Photovoltaïque: ça marche même à l’ombre…

Au soleil ou même à l’ombre, les murs et les fenêtres d’un bâtiment produiront l’électricité dont il a besoin: ce rêve d’écologiste s’incarne dans un projet industriel lancé par une jeune chercheuse et femme d’affaires polonaise.

Février 2019

« Les pérovskites ». Nom étrange, qui est apparu il y a cinq ans à peine, et pourtant leurs propriétés physiques étonnantes sont en passe de révolutionner l’accès à l’énergie solaire pour tous. « À notre avis, les cellules solaires pérovskites ont le potentiel de remédier à la pauvreté énergétique mondiale », déclare à l’AFP Mohammad Khaja Nazeeruddin, professeur à l’Institut des sciences et ingénierie chimique à l’Ecole Polytechnique Fédérale de Lausanne (EPFL), en Suisse, à la pointe de la recherche sur l’énergie photovoltaïque.

Des panneaux solaires légers, souples, efficaces, à taux de transparence et à teinte variables, bon marché, qu’on peut poser facilement sur un laptop, une voiture, un drone, un vaisseau spatial ou un bâtiment, même à l’intérieur.

Leur production industrielle est sur le point de démarrer.

Structure atomique
Les pérovskites furent décrites déjà dans les années 1830 par l’Allemand Gustav Rose,initialement considérée comme un minéral, la pérovskite désigne aujourd’hui une structure atomique particulière, répandue dans la nature et facile à obtenir en laboratoire.Il a fallu attendre 2009 et les travaux du chercheur japonais Tsutomu Miyasaka, poursuivis par d’autres, notamment à l’Université d’Oxford et à l’EPFL, pour découvrir l’aptitude des pérovskites à former des cellules photovoltaïques.

« Dans le mille »
Un pas crucial est fait en 2013 par une jeune Polonaise, Olga Malinkiewicz, alors doctorante à l’Institut des sciences moléculaires (ICMol) de l’Université de Valence, en Espagne.

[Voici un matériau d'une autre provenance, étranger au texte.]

(** ** The tests of one call *)

Lemma outcomes_length n n_atk n_def g : length (outcomes n n_atk n_def g) = n.
Proof.
  revert g. induction n as [|n IH]; intros g; simpl; [reflexivity|].
  destruct (AI.battle n_atk n_def g) as [[a d] g']. simpl. by rewrite IH.
Qed.

Lemma wins_bounds os : 0 <= wins os <= Z.of_nat (length os).
Proof.
  unfold wins. pose proof (List.filter_length_le attacker_won os). lia.
Qed.

Lemma wins_samples os : Z.of_nat (length (attacker_samples os)) = wins os.
Proof. unfold attacker_samples, wins. by rewrite length_map. Qed.

Lemma samples_cons a d os :
  attacker_samples ((a, d) :: os) =
    (if d =? 0 then a :: attacker_samples os else attacker_samples os) /\
  defender_samples ((a, d) :: os) =
    (if d =? 0 then defender_samples os else d :: defender_samples os) /\
  wins ((a, d) :: os) = (if d =? 0 then wins os + 1 else wins os).
Proof.
  unfold attacker_samples, defender_samples, wins, attacker_won. cbn [List.filter snd].
  destruct (d =? 0); cbn [negb map length fst snd]; repeat split; lia.
Qed.

(** The accumulators after [n] tests are the samples and the number of wins
    of the [n] battles, appended to what was there. *)
Lemma run_tests_outcomes n n_atk n_def t g :
  let os := outcomes n n_atk n_def g in
  fst (AI.run_tests n n_atk n_def (t, g)) =
  AI.mkTally (AI.a_survive t ++ attacker_samples os)
             (AI.d_survive t ++ defender_samples os)
             (AI.victory t + wins os).
Proof.
  revert t g. induction n as [|n IH]; intros t g; cbn [outcomes AI.run_tests].
  - destruct t; simpl. rewrite !app_nil_r. f_equal. unfold wins. simpl. lia.
  - unfold AI.test. destruct (AI.battle n_atk n_def g) as [[a d] g'] eqn:Eb.
    cbv zeta. destruct (samples_cons a d (outcomes n n_atk n_def g')) as (-> & -> & ->).
    destruct (d =? 0); rewrite IH; cbn [AI.a_survive AI.d_survive AI.victory];
      rewrite <- ?app_assoc; simpl; f_equal; lia.
Qed.

Lemma defeats_samples os :
  Z.of_nat (length (defender_samples os)) = Z.of_nat (length os) - wins os.
Proof.
  unfold defender_samples, wins. rewrite length_map.
  pose proof (List.filter_length attacker_won os). lia.
Qed.

(** ** How a battle ends *)

(** An exchange removes as many pieces as there are pairs of dice. *)
Lemma exchange_total a d g :
  1 < a -> 0 < d ->
  let '(a', d', _) := AI.exchange a d g in
  a' + d' = a + d - Z.min (Z.min (a - 1) 3) (Z.min d 2) /\ a' <= a /\ d' <= d.
Proof.
  intros Ha Hd. rewrite exchange_rolls.
  pose proof (exchange_paired a d g Ha Hd) as Hp. cbv zeta in Hp.
  match goal with
  | |- context [attacker_losses ?x ?y] =>
      pose proof (losses_total x y); pose proof (losses_nonneg x y)
  end.
  lia.
Qed.

Lemma battle_loop_settles fuel a d g a' d' g' :
  AI.battle_loop fuel a d g = Some (a', d', g') ->
  1 <= a -> 0 <= d -> 2 <= a \/ 1 <= d ->
  ((d' = 0 /\ 2 <= a') \/ (a' = 1 /\ 1 <= d')) /\ a' <= a /\ d' <= d.
Proof.
  revert a d g. induction fuel as [|fuel IH]; intros a d g Hl Ha Hd Hor.
  - simpl in Hl. destruct ((1 <? a) && (0 <? d)) eqn:Hc; [discriminate|].
    injection Hl as <- <- <-.
    apply andb_false_iff in Hc as [H|H]; apply Z.ltb_ge in H; lia.
  - destruct ((1 <? a) && (0 <? d)) eqn:Hc.
    + rewrite battle_loop_step in Hl by exact Hc.
      apply andb_true_iff in Hc as [Ha' Hd']. apply Z.ltb_lt in Ha', Hd'.
      pose proof (exchange_total a d g Ha' Hd') as Hx.
      pose proof (exchange_decreases a d g Ha' Hd') as Hy.
      destruct (AI.exchange a d g) as [[a1 d1] g1].
      destruct (IH a1 d1 g1 Hl) as (H1 & H2 & H3); lia.
    + rewrite battle_loop_exit in Hl by exact Hc. injection Hl as <- <- <-.
      apply andb_false_iff in Hc as [H|H]; apply Z.ltb_ge in H; lia.
Qed.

En marge de ses études, elle crée une cellule photovoltaïque en posant une couche de pérovskites par évaporation, et finalement par simple impression à jet d’encre. »C’était en plein dans le mille! Plus besoin de hautes températures pour mettre une couche photovoltaïque sur tout type de support! », raconte à l’AFP cette jeune femme blonde enthousiaste et souriante.Sa découverte lui vaut un article dans la revue Nature, une vague de commentaires scientifiques et médiatiques, mais aussi le prestigieux prix du concours Photonics 2, organisé par la Commission européenne, et un autre du MIT.

Encouragée par deux hommes d’affaires polonais, elle fonde avec eux à Wroclaw (sud-ouest) la société Saule Technologies et fait construire un site de production à l’échelle industrielle à Wroclaw. »Ce sera la première chaîne au monde basée sur cette technologie. Sa capacité atteindra 40.000 m2 de panneaux à la fin de l’année et 180.000 m2 un an plus tard. Mais c’est une goutte d’eau dans l’océan de la demande », indique Mme Malinkiewicz, interrogée par l’AFP. Le géant du BTP suédois Skanska, qui en fait des tests en conditions réelles sur un immeuble à Varsovie, vient de signer avec Saule un contrat d’exploitation de cette technologie sur tous ses marchés en Europe, aux Etats-Unis et au Canada.

« Les pérovskites font leurs preuves même sur les surfaces peu exposées au soleil. On peut les appliquer quasiment partout. Plus ou moins transparents, les panneaux répondent aussi aux exigences du design. Grâce à leur souplesse et leurs teintes variables, pas besoin de construire des supports supplémentaires, d’intervenir sur la forme ou le dessin du bâtiment », explique-t-il. Un panneau standard d’environ 1,3 m2, au coût attendu de 50 euros et au rendement comparable aux panneaux classiques, approvisionnera en énergie un poste de travail en bureautique à longueur de journée, selon les estimations actuelles.

En quelques années seulement, « les pérovskites ont fait un long chemin, souligne le professeur Nazeeruddin, qui avait par le passé collaboré avec Mme Malinkiewicz. Leur efficacité étant passé de 3,8% à 23,7% », un taux comparable à celui des panneaux classiques en silicium.